IN FOCUS 40 YEARS
Anastos looks back on his biggest stories
Veteran TV newsman Ernie Anastos reported a lot of stories in 2018, but the Fox 5 anchor is living a tale of his own as he winds down his 40th year of broadcasting over New York City’s airwaves.
“You know, it’s amazing,” the multiple Emmy-winner told the Daily News. “It’s a positive affirmation of my purpose in life. I meet people on the street who watched me and now their kids are growing up watching me.”
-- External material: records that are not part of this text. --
(** ** The raster-format run *)

Lemma width_bytes_of_ceil (w : Z) :
  8 * RasterFormat.width_bytes_of w - 8 < w <= 8 * RasterFormat.width_bytes_of w.
Proof.
  unfold RasterFormat.width_bytes_of.
  pose proof (Z.div_mod (w + 7) 8 ltac:(lia)).
  pose proof (Z.mod_pos_bound (w + 7) 8 ltac:(lia)).
  lia.
Qed.

(** On a black-and-white image the monochrome bitmap has ink exactly where
    the image is black. *)
Lemma bitmap_of_monochrome_bilevel (im : Image) :
  Forall (Forall (fun p => p = 0 \/ p = 255)) (rows im) ->
  bitmap_of (monochrome im) = map (map (fun p => p =? 0)) (rows im).
Proof.
  intros Hbw. unfold bitmap_of, monochrome, convert_1, invert, convert_L,
    map_pixels. cbn [rows].
  rewrite !map_map. apply map_ext_in. intros r Hr.
  rewrite !map_map. apply map_ext_in. intros p Hp.
  rewrite Forall_forall in Hbw. specialize (Hbw r Hr).
  rewrite Forall_forall in Hbw. destruct (Hbw p Hp) as [-> | ->]; reflexivity.
Qed.

Lemma raster_main_cases (hdh hdv : bool) (im : Image) :
  let wb := RasterFormat.width_bytes_of (fst (size im)) in
  let h := snd (size im) in
  RasterFormat.main hdh hdv im =
  if (0 <=? wb) && (wb <=? 8388608) && ((0 <=? h) && (h <=? 8388608))
  then Ok [[29; 118; 48; raster_flag hdh hdv]
           ++ encodeLE 2 wb ++ encodeLE 2 h
           ++ RasterFormat._to_raster_format im]
  else Raise ValueError.
Proof.
  cbv zeta. unfold RasterFormat.main.
  destruct (size im) as [w h]. cbn [fst snd].
  assert (Hd : int2byte ((if hdv then 0 else 1) + (if hdh then 0 else 2))
               = Ok [raster_flag hdh hdv])
    by (destruct hdh, hdv; reflexivity).
  rewrite Hd. cbn [bind].
  rewrite !raster_int_low_high_same, !int_low_high_cases.
  change (2 ^ (8 * 2 + 7)) with 8388608.
  change (Z.to_nat 2) with 2%nat.
  change ((1 <=? 2) && (2 <=? 4)) with true. cbn [andb].
  destruct ((0 <=? RasterFormat.width_bytes_of w)
            && (RasterFormat.width_bytes_of w <=? 8388608));
    cbn [bind andb]; [|reflexivity].
  destruct ((0 <=? h) && (h <=? 8388608)); cbn [bind]; reflexivity.
Qed.

Lemma decodeLE_encodeLE_2 (v : Z) :
  0 <= v -> decodeLE (encodeLE 2 v) = v mod 65536.
Proof. intros Hv. now rewrite decodeLE_encodeLE. Qed.

Lemma raster_main_accepts (hdh hdv : bool) (im : Image) :
  0 <= fst (size im) ->
  RasterFormat.width_bytes_of (fst (size im)) <= 8388608 ->
  0 <= snd (size im) <= 8388608 ->
  RasterFormat.main hdh hdv im
  = Ok [[29; 118; 48; raster_flag hdh hdv]
        ++ encodeLE 2 (RasterFormat.width_bytes_of (fst (size im)))
        ++ encodeLE 2 (snd (size im))
        ++ RasterFormat._to_raster_format im].
Proof.
  intros Hw Hwb Hh.
  pose proof (width_bytes_of_ceil (fst (size im))) as Hceil.
  pose proof (raster_main_cases hdh hdv im) as Hm. cbv zeta in Hm.
  rewrite Hm. decide_tests. reflexivity.
Qed.





(** C7 (raster scenario): on the 16 by 8 all-black image with both density
    settings on, the script writes a single command: [GS 'v' '0'], the flag
    byte 0, the width-in-bytes field 2, the height field 8, and a payload
    of 16 bytes, each 0xFF. *)
Theorem C7_raster_black_16x8 :
  RasterFormat.width_bytes_of (fst (size black_16x8)) = 2 /\
  raster_flag true true = 0 /\
  RasterFormat._to_raster_format black_16x8 = repeat 255 16%nat /\
  RasterFormat.main true true black_16x8
  = Ok [[29; 118; 48] ++ [0] ++ [2; 0] ++ [8; 0] ++ repeat 255 16%nat].
Proof. repeat split. Qed.


(** ** Strips *)

Lemma nth_skipn_pad (r : list Z) (n m i : nat) :
  nth i (skipn n r ++ repeat 0 m) 0 = nth (n + i) r 0.
Proof.
  destruct (Nat.lt_ge_cases i (length (skipn n r))) as [Hlt|Hge].
  - rewrite app_nth1 by exact Hlt. apply nth_skipn.
  - rewrite app_nth2 by exact Hge. rewrite nth_repeat.
    rewrite length_skipn in Hge. symmetry. apply nth_overflow. lia.
Qed.

Lemma extent_unit (o n i : Z) :
  0 < n -> o + ((2 * i + 1) * (o + n - o)) / (2 * n) = o + i.
Proof.
  intros Hn. f_equal. symmetry.
  apply (Z.div_unique _ _ i n); lia.
Qed.

Lemma size_transform_EXTENT (sz : Z * Z) (x0 y0 x1 y1 : Z) (im : Image) :
  size (transform_EXTENT sz (x0, y0, x1, y1) im) = sz.
Proof. destruct sz. reflexivity. Qed.

Lemma strip_count_bounds (W sw : Z) :
  0 < sw -> sw * (strip_count W sw - 1) < W <= sw * strip_count W sw.
Proof.
  intros Hsw. unfold strip_count.
  pose proof (Z.div_mod (W + sw - 1) sw ltac:(lia)).
  pose proof (Z.mod_pos_bound (W + sw - 1) sw ltac:(lia)).
  nia.
Qed.

Section Strips.

Variables (im : Image) (sw : Z).
Hypothesis Hshaped : shaped im.
Hypothesis Hsw : 0 < sw.

(** The library's extraction of the box at column [k * strip_width] is the
    list-wise strip: the row pixels from that column on, then blanks. *)
Lemma transform_EXTENT_strip (k : Z) :
  0 <= k ->
  transform_EXTENT (sw, snd (size im))
    (k * sw, 0, k * sw + sw, snd (size im)) im
  = strip_of im sw k.
Proof.
  intros Hk. pose proof Hshaped as (Hw & Hh & Hlen & Hrows).
  unfold transform_EXTENT, strip_of. f_equal.
  rewrite (map_as_zrange _ [] (rows im) (snd (size im)) Hlen).
  apply map_ext_in. intros y Hy. apply In_zrange in Hy.
  apply (nth_ext _ _ 0 0).
  - rewrite length_map, length_zrange, length_firstn, length_app,
      repeat_length. lia.
  - intros i Hi. rewrite length_map, length_zrange in Hi.
    rewrite (nth_map_in _ _ _ _ 0) by (rewrite length_zrange; lia).
    rewrite nth_zrange by lia.
    rewrite nth_firstn.
    replace (i <? Z.to_nat sw)%nat with true
      by (symmetry; apply Nat.ltb_lt; lia).
    rewrite nth_skipn_pad.
    rewrite extent_unit by lia.
    replace (snd (size im) - 0) with (0 + snd (size im) - 0) by lia.
    rewrite extent_unit by lia.
    rewrite getpixel0_nth by (try exact Hshaped; lia).
    replace (Z.to_nat (k * sw + Z.of_nat i))
      with (Z.to_nat (k * sw) + i)%nat by nia.
    reflexivity.
Qed.

(** Pixel [x] of row [y] of strip [k] is pixel [k * strip_width + x] of the
    image where the image has one, and blank otherwise. *)
Lemma strip_of_pixel (k x y : Z) :
  0 <= k -> 0 <= x < sw -> 0 <= y < snd (size im) ->
  nth (Z.to_nat x) (nth (Z.to_nat y) (rows (strip_of im sw k)) []) 0
  = if k * sw + x <? fst (size im)
    then nth (Z.to_nat (k * sw + x)) (nth (Z.to_nat y) (rows im) []) 0
    else 0.
Proof.
  intros Hk Hx Hy. pose proof Hshaped as (Hw & Hh & Hlen & Hrows).
  unfold strip_of. cbn [rows].
  rewrite (nth_map_in _ _ _ _ []) by lia.
  rewrite nth_firstn.
  replace (Z.to_nat x <? Z.to_nat sw)%nat with true
    by (symmetry; apply Nat.ltb_lt; lia).
  rewrite nth_skipn_pad.
  replace (Z.to_nat (k * sw) + Z.to_nat x)%nat
    with (Z.to_nat (k * sw + x)) by nia.
  destruct (Z.ltb_spec (k * sw + x) (fst (size im))) as [Hlt|Hge];
    [reflexivity|].
  apply nth_overflow.
  assert (Hin : In (nth (Z.to_nat y) (rows im) []) (rows im))
    by (apply nth_In; lia).
  rewrite Forall_forall in Hrows. rewrite (Hrows _ Hin). lia.
Qed.

End Strips.

(** C5 (strips of the column encoder): for a well-formed bitmap and a
    strip width [line_height * 8] with [line_height >= 1],
    [_to_column_format] returns; the number of blobs is the ceiling of
    [width / strip_width], so the strips cover the full width and no more;
    blob [k] is the packing of strip [k], the [strip_width] columns that
    start at [k * strip_width], in left-to-right order; a strip that
    reaches past the right edge, as the last one does when the width is
    not a multiple of the strip width, holds blank (0) pixels there; and
    every blob has the same length, [height * line_height] bytes. *)
Theorem C5_column_strips_cover_and_pad (im : Image) (line_height : Z)
    (Hwf : well_formed im) (Hlh : 1 <= line_height) :
  let sw := line_height * 8 in
  let W := fst (size im) in
  let H := snd (size im) in
  let n := strip_count W sw in
  sw * (n - 1) < W <= sw * n /\
  exists blobs : list bytes,
    ColumnFormat._to_column_format im sw = Ok blobs /\
    Z.of_nat (length blobs) = n /\
    (forall k, 0 <= k < n ->
       nth (Z.to_nat k) blobs [] = tobytes (strip_of im sw k)) /\
    (forall k x y, 0 <= k < n -> 0 <= x < sw -> 0 <= y < H ->
       nth (Z.to_nat x) (nth (Z.to_nat y) (rows (strip_of im sw k)) []) 0
       = if k * sw + x <? W
         then nth (Z.to_nat (k * sw + x)) (nth (Z.to_nat y) (rows im) []) 0
         else 0) /\
    (forall blob, In blob blobs ->
       Z.of_nat (length blob) = H * line_height).
Proof.
  cbv zeta.
  pose proof (well_formed_shaped im Hwf) as Hs.
  pose proof Hs as (Hw & Hh & Hlen & Hrows).
  assert (Hsw : 0 < line_height * 8) by lia.
  pose proof (strip_count_bounds (fst (size im)) (line_height * 8) Hsw) as Hn.
  assert (Hn0 : 0 <= strip_count (fst (size im)) (line_height * 8)) by nia.
  split; [exact Hn|].
  eexists. split; [apply to_column_format_spec; exact Hsw|].
  split; [rewrite length_map, length_zrange; lia|].
  split.
  { intros k Hk.
    rewrite (nth_map_in _ _ _ _ 0) by (rewrite length_zrange; lia).
    rewrite nth_zrange, Z2Nat.id by lia.
    now rewrite transform_EXTENT_strip by (try exact Hs; lia). }
  split.
  { intros k x y Hk Hx Hy. apply strip_of_pixel; try assumption; lia. }
  intros blob Hin. apply in_map_iff in Hin. destruct Hin as [k [<- _]].
  rewrite length_tobytes, size_transform_EXTENT. cbn [fst snd].
  replace ((line_height * 8 + 7) / 8) with line_height.
  - rewrite Nat2Z.inj_mul, !Z2Nat.id by lia. reflexivity.
  - apply (Z.div_unique _ _ line_height 7); lia.
Qed.

Lemma C5_column_strips_cover_and_pad_witness :
  let im := sample_3x2 in
  let line_height := 1 in
  let sw := line_height * 8 in
  let W := fst (size im) in
  let H := snd (size im) in
  let n := strip_count W sw in
  sw * (n - 1) < W <= sw * n /\
  exists blobs : list bytes,
    ColumnFormat._to_column_format im sw = Ok blobs /\
    Z.of_nat (length blobs) = n /\
    (forall k, 0 <= k < n ->
       nth (Z.to_nat k) blobs [] = tobytes (strip_of im sw k)) /\
    (forall k x y, 0 <= k < n -> 0 <= x < sw -> 0 <= y < H ->
       nth (Z.to_nat x) (nth (Z.to_nat y) (rows (strip_of im sw k)) []) 0
       = if k * sw + x <? W
         then nth (Z.to_nat (k * sw + x)) (nth (Z.to_nat y) (rows im) []) 0
         else 0) /\
    (forall blob, In blob blobs ->
       Z.of_nat (length blob) = H * line_height).
Proof.
  apply (C5_column_strips_cover_and_pad sample_3x2 1).
  - unfold well_formed, sample_3x2. cbn [size rows length].
    repeat split; try lia; repeat constructor; lia.
  - lia.
Defined.

Lemma shaped_transpose (m : method) (im : Image) :
  0 <= fst (size im) -> 0 <= snd (size im) -> shaped (transpose m im).
Proof.
  unfold shaped, transpose. destruct (size im) as [w h]. cbn [fst snd].
  intros Hw Hh.
  destruct m; cbn [size rows fst snd];
    (repeat split; try assumption;
     [ now rewrite length_map, length_zrange
     | apply Forall_map, Forall_forall; intros y _; cbn beta;
       now rewrite length_map, length_zrange ]).
Qed.

Lemma shaped_rotated_bitmap (im : Image) :
  shaped im -> shaped (rotated_bitmap im).
Proof.
  intros Hs. pose proof (shaped_monochrome im Hs) as (Hw & Hh & _ & _).
  unfold rotated_bitmap.
  assert (Hr : shaped (transpose ROTATE_270 (monochrome im)))
    by (apply shaped_transpose; assumption).
  destruct Hr as (Hw' & Hh' & _ & _).
  apply shaped_transpose; assumption.
Qed.

Lemma strip_row_padded (r0 : list Z) :
  length r0 = 8%nat ->
  length (firstn 24 (skipn 0 r0 ++ repeat 0 24%nat)) = 24%nat /\
  skipn 8 (firstn 24 (skipn 0 r0 ++ repeat 0 24%nat)) = repeat 0 16%nat.
Proof.
  intros Hlen. change (skipn 0 r0) with r0.
  rewrite firstn_app, Hlen, firstn_all2 by lia.
  change (firstn (24 - 8) (repeat 0 24%nat)) with (repeat 0 16%nat).
  split.
  - rewrite length_app, Hlen. reflexivity.
  - rewrite skipn_app, Hlen, skipn_all2 by lia. reflexivity.
Qed.

(** C8 (column scenario): on any 16 by 8 image with both density settings
    on, the line height is 3 and the strip width 24; the rotated bitmap is
    8 wide, so there is exactly one strip; it is 24 columns wide with
    columns 8..23 blank, packed into 48 bytes; and the run writes the one
    command [0x1B '*'] with flag byte 33 and width field 16 between the
    two line-spacing commands. *)
Theorem C8_column_16x8_single_padded_strip (im : Image)
    (Hwf : well_formed im) (Hsize : size im = (16, 8)) :
  let line_height := if true then 3 else 1 in
  let sw := line_height * 8 in
  line_height = 3 /\ sw = 24 /\
  fst (size (rotated_bitmap im)) = 8 /\
  strip_count (fst (size (rotated_bitmap im))) sw = 1 /\
  column_flag true true = 33 /\
  exists blob : bytes,
    ColumnFormat._to_column_format (rotated_bitmap im) sw = Ok [blob] /\
    blob = tobytes (strip_of (rotated_bitmap im) sw 0) /\
    length blob = 48%nat /\
    (forall r, In r (rows (strip_of (rotated_bitmap im) sw 0)) ->
               length r = 24%nat /\ skipn 8 r = repeat 0 16%nat) /\
    ColumnFormat.main true true im
    = Ok [[27; 51; 16]; [27; 42; 33; 16; 0] ++ blob ++ [10]; [27; 50]] /\
    width_field ([27; 42; 33; 16; 0] ++ blob ++ [10]) = 16.
Proof.
  cbv zeta.
  pose proof (shaped_rotated_bitmap im (well_formed_shaped im Hwf)) as Hs.
  pose proof Hs as (_ & _ & _ & Hrows).
  pose proof (size_rotated_bitmap im) as Hsz. rewrite Hsize in Hsz.
  cbn [fst snd] in Hsz. rewrite Hsz in Hrows |- *. cbn [fst snd] in Hrows |- *.
  change ((if true then 3 else 1) * 8) with 24.
  repeat (split; [reflexivity|]).
  assert (Hb : ColumnFormat._to_column_format (rotated_bitmap im) 24
               = Ok [tobytes (strip_of (rotated_bitmap im) 24 0)]).
  { rewrite to_column_format_spec by lia. rewrite Hsz. cbn [fst snd].
    change (zrange (strip_count 8 24)) with [0]. cbn [map].
    rewrite <- (transform_EXTENT_strip (rotated_bitmap im) 24 Hs) by lia.
    now rewrite Hsz. }
  eexists. split; [exact Hb|].
  split; [reflexivity|].
  split.
  { rewrite length_tobytes. unfold strip_of. cbn [size fst snd].
    rewrite Hsz. reflexivity. }
  split.
  { intros r Hr. unfold strip_of in Hr. cbn [rows] in Hr.
    apply in_map_iff in Hr. destruct Hr as [r0 [<- Hr0]].
    rewrite Forall_forall in Hrows. specialize (Hrows r0 Hr0).
    exact (strip_row_padded r0 Hrows). }
  split; [|reflexivity].
  rewrite (column_main_cases true true im _ Hb), Hsize.
  reflexivity.
Qed.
Anastos, 75, started his career bouncing around Boston, Chicago and Providence in the 1970s before landing at WABC’s “Eyewitness News” in 1978 next to his “good friend” Rose Ann Scamardella, who inspired Gilda Radner’s famed “Roseanne Roseannadanna” character on “Saturday Night Live.”
Just a few weeks into the job, Anastos got his first big scoop — a courthouse interview with Vogue model Melanie Cain, who was at the center of a love triangle that ended in the murder of her pub owner fiancé at the hands of a horse trainer to whom she’d also been romantically linked.
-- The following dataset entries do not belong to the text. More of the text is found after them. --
(** * TypeScriptToCairoConverter: a shallow embedding of
      [templates/logic/src/converter.ts]

    The converter walks a TypeScript syntax tree, collects one contract
    model (name, storage fields, functions with a synthesized instruction
    list) and renders it as Cairo text.  The parser is an external
    collaborator: the embedding starts from the syntax tree. *)

From stdpp Require Import base list strings gmap.

Local Open Scope string_scope.
Local Open Scope list_scope.

(** ** Syntax trees *)

(** [ts.SyntaxKind], restricted to the kinds of tokens and of nodes that
    have no constructor of their own below. *)
Module SyntaxKind.
Inductive t : Set :=
| ThisKeyword
| EqualsToken | PlusEqualsToken | MinusEqualsToken
| AsteriskEqualsToken | SlashEqualsToken
| EqualsEqualsEqualsToken | GreaterThanToken | GreaterThanEqualsToken
| LessThanToken | PlusToken | MinusToken | AsteriskToken
| NumericLiteral | StringLiteral
| NumberKeyword | StringKeyword | BooleanKeyword | BigIntKeyword
| TypeReference | ArrayType
| Block | ExpressionStatement | IfStatement | VariableStatement
| CallExpression | ArrowFunction | ClassExpression
| HeritageClause | TypeParameter
| Unknown.

#[global] Instance eq_dec : EqDecision t.
Proof. solve_decision. Defined.
End SyntaxKind.

Local Unset Elimination Schemes.

(** [ts.Node].  Every node carries its source text (what [getText()]
    returns).  The node kinds the converter inspects have a constructor with
    the fields the converter reads and the sub-trees [ts.forEachChild]
    enumerates; [Token] is any leaf (keywords, punctuation, literals) and
    [OtherNode] any other interior node (blocks, statements, calls, type
    nodes, ...).  Optional punctuation tokens ([?], [!], [*], [...], [?.],
    the end-of-file token) are leaves on which no visitor of the converter
    acts and are not represented. *)
Inductive Node : Type :=
| SourceFile (srcText : string) (statements : list Node)
| ClassDeclaration (srcText : string) (modifiers : list Node)
    (name : option Node) (typeParameters heritageClauses members : list Node)
| PropertyDeclaration (srcText : string) (modifiers : list Node)
    (name : Node) (type initializer : option Node)
| MethodDeclaration (srcText : string) (modifiers : list Node)
    (name : Node) (typeParameters parameters : list Node)
    (type body : option Node)
| ParameterDeclaration (srcText : string) (modifiers : list Node)
    (name : Node) (type initializer : option Node)
| Decorator (srcText : string) (expression : Node)
| PropertyAccessExpression (srcText : string) (expression name : Node)
| BinaryExpression (srcText : string) (left operatorToken right : Node)
| ReturnStatement (srcText : string) (expression : option Node)
| Identifier (srcText : string) (text : string)
| Token (kind : SyntaxKind.t) (srcText : string)
| OtherNode (kind : SyntaxKind.t) (srcText : string) (children : list Node).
“They put me on it and said, ‘Hey can you do something with this?” he recalled. “I’d only been in New York maybe a month — to cut a long story short, I got an exclusive interview. That story put me on the map.”
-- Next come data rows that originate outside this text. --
Lemma picked_type_interval (row : WeatherSeasonChances) (rnd : Z) :
  well_formed_row row ->
  let rain := rainChance row in
  let snow := snowChance row in
  let storm := stormChance row in
  WeatherType_eqb (picked_type row rnd) WEATHER_TYPE_RAIN = (rnd <=? rain) /\
  WeatherType_eqb (picked_type row rnd) WEATHER_TYPE_SNOW =
    (rain <? rnd) && (rnd <=? rain + snow) /\
  WeatherType_eqb (picked_type row rnd) WEATHER_TYPE_STORM =
    (rain + snow <? rnd) && (rnd <=? rain + snow + storm) /\
  WeatherType_eqb (picked_type row rnd) WEATHER_TYPE_FINE = (rain + snow + storm <? rnd).
Proof.
  intros Hrow. cbv zeta. rewrite (picked_type_cases row rnd Hrow).
  destruct Hrow as (Hr & Hs & Ht & Hsum).
  destruct (Z.leb_spec rnd (rainChance row)),
           (Z.leb_spec rnd (rainChance row + snowChance row)),
           (Z.leb_spec rnd (rainChance row + snowChance row + stormChance row)),
           (Z.ltb_spec (rainChance row) rnd),
           (Z.ltb_spec (rainChance row + snowChance row) rnd),
           (Z.ltb_spec (rainChance row + snowChance row + stormChance row) rnd);
    simpl; repeat split; try reflexivity; lia.
Qed.

Lemma ReGenerate_type_from_fine (s : Sys) (wd : WeatherData) :
  m_weatherChances (self s) = Some wd ->
  30 <= urand_value 0 99 (world s) ->
  cur_type s = WEATHER_TYPE_FINE ->
  cur_type (snd (ReGenerate s)) =
  picked_type (data_at wd (season_of_yday (game_yday (world s))))
    (urand_value 1 100 (world (with_rng_next s))).
Proof.
  intros Hwd Hu Ht.
  destruct (ReGenerate_from_fine s wd Hwd Hu Ht) as (s2 & HR & Hw).
  rewrite HR, snd_run, pick_new_weather_type, Hw. reflexivity.
Qed.

Lemma with_draws_type (u raw : Z) (s : Sys) (wd : WeatherData) :
  m_weatherChances (self s) = Some wd ->
  cur_type s = WEATHER_TYPE_FINE ->
  30 <= u <= 99 -> 0 <= raw <= 99 ->
  cur_type (snd (ReGenerate (with_draws u raw s))) =
  picked_type (data_at wd (season_of_yday (game_yday (world s)))) (raw + 1).
Proof.
  intros Hwd Ht Hu Hraw.
  assert (Hdraw : urand_value 0 99 (world (with_draws u raw s)) = u).
  { unfold urand_value, with_draws; simpl. rewrite Nat.eqb_refl.
    rewrite Z.mod_small; lia. }
  rewrite (ReGenerate_type_from_fine (with_draws u raw s) wd Hwd);
    [|rewrite Hdraw; lia|exact Ht].
  f_equal. unfold urand_value.
  change (urand_tape (world (with_rng_next (with_draws u raw s)))
            (rng_pos (world (with_rng_next (with_draws u raw s)))))
    with (if Nat.eqb (S (rng_pos (world s))) (rng_pos (world s)) then u else raw).
  replace (Nat.eqb (S (rng_pos (world s))) (rng_pos (world s))) with false
    by (symmetry; apply Nat.eqb_neq; lia).
  rewrite Z.mod_small; lia.
Qed.

Lemma raw_draws_range (raw : Z) : In raw raw_draws -> 0 <= raw <= 99.
Proof.
  unfold raw_draws. intros H. apply in_map_iff in H. destruct H as (n & <- & Hn).
  apply in_seq in Hn. lia.
Qed.

(** X6. The chances of the table are the chances of the pick.  In a zone of
    type Fine whose row for the season is well formed, and for any first
    draw [u] in [30,99], exactly rain% of the 100 equally likely values of
    the next raw draw lead ReGenerate to Rain, snow% to Snow, storm% to
    Storm, and the remaining ones to Fine. *)
Theorem chances_are_honoured (s : Sys) (wd : WeatherData) (u : Z) :
  m_weatherChances (self s) = Some wd ->
  cur_type s = WEATHER_TYPE_FINE ->
  30 <= u <= 99 ->
  well_formed_row (data_at wd (season_of_yday (game_yday (world s)))) ->
  let row := data_at wd (season_of_yday (game_yday (world s))) in
  draws_leading_to WEATHER_TYPE_RAIN u s = Z.to_nat (rainChance row) /\
  draws_leading_to WEATHER_TYPE_SNOW u s = Z.to_nat (snowChance row) /\
  draws_leading_to WEATHER_TYPE_STORM u s = Z.to_nat (stormChance row) /\
  draws_leading_to WEATHER_TYPE_FINE u s =
    Z.to_nat (100 - (rainChance row + snowChance row + stormChance row)).
Proof.
  intros Hwd Ht Hu Hrow. cbv zeta.
  set (row := data_at wd (season_of_yday (game_yday (world s)))) in *.
  assert (Hcount : forall t a b,
             0 <= a <= b -> b <= 100 ->
             (forall rnd, 1 <= rnd <= 100 ->
                WeatherType_eqb (picked_type row rnd) t = (a <? rnd) && (rnd <=? b)) ->
             draws_leading_to t u s = Z.to_nat (b - a)).
  { intros t a b Hab Hb Hiff. unfold draws_leading_to.
    rewrite (filter_ext_in _ (fun raw => (a <? raw + 1) && (raw + 1 <=? b))).
    - unfold raw_draws. rewrite (count_interval 100 a b Hab). f_equal. lia.
    - intros raw Hin. apply raw_draws_range in Hin.
      rewrite (with_draws_type u raw s wd Hwd Ht Hu Hin). fold row.
      apply Hiff. lia. }
  pose proof Hrow as (Hr & Hs & Hst & Hsum).
  split; [|split; [|split]].
  - rewrite (Hcount WEATHER_TYPE_RAIN 0 (rainChance row)); [f_equal; lia|lia|lia|].
    intros rnd Hrnd. destruct (picked_type_interval row rnd Hrow) as (-> & _).
    destruct (Z.ltb_spec 0 rnd); [reflexivity|lia].
  - rewrite (Hcount WEATHER_TYPE_SNOW (rainChance row) (rainChance row + snowChance row));
      [f_equal; lia|lia|lia|].
    intros rnd Hrnd. now destruct (picked_type_interval row rnd Hrow) as (_ & -> & _).
  - rewrite (Hcount WEATHER_TYPE_STORM (rainChance row + snowChance row)
               (rainChance row + snowChance row + stormChance row));
      [f_equal; lia|lia|lia|].
    intros rnd Hrnd. now destruct (picked_type_interval row rnd Hrow) as (_ & _ & -> & _).
  - rewrite (Hcount WEATHER_TYPE_FINE
               (rainChance row + snowChance row + stormChance row) 100);
      [reflexivity|lia|lia|].
    intros rnd Hrnd. destruct (picked_type_interval row rnd Hrow) as (_ & _ & _ & ->).
    destruct (Z.leb_spec rnd 100); [now rewrite andb_true_r|lia].
Qed.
In January 1979, Anastos struck gold again with another huge scoop.
“I was the only reporter (around) when (former U.S. Vice President) Nelson Rockefeller died — that particular night he had a heart attack and they brought him to Lenox Hill hospital,” he recalled. “I ran to the hospital and got an exclusive.”
Reporting on the Sept. 11, 2001, terror attacks stands out as the most poignant series of stories Anastos has done, which profoundly affected the good-natured anchor.
“Over the years there have been papal visits, World Series, Super Bowls, New Year’s Eves, but the story that really changed me the most, and was the most painful and significant in my career, was 9/11 and how we responded as a city and as a family and a country,” he said.
Anastos held it together on the air night after night, but the horror caught up with him when the cameras stopped rolling.
“When we were on the air we kept doing our job,” he said. “Then one time I went into my office, this had to be two weeks in, and I was talking with someone ... about what had transpired and I lost it,” Anastos said. “I didn’t lose it on the air, but I lost it in conversation. All of that emotion built up in me.”
Anastos still has a chunk of glass from one of the twin towers’ windows that a fireman gave to him at the site of the fallen skyscrapers. When he attempted to tell a charity event crowd about that piece of glass a couple of years later, he broke down again.
“I couldn’t go on,” Anastos recalled. “I really had to stop and catch my composure.”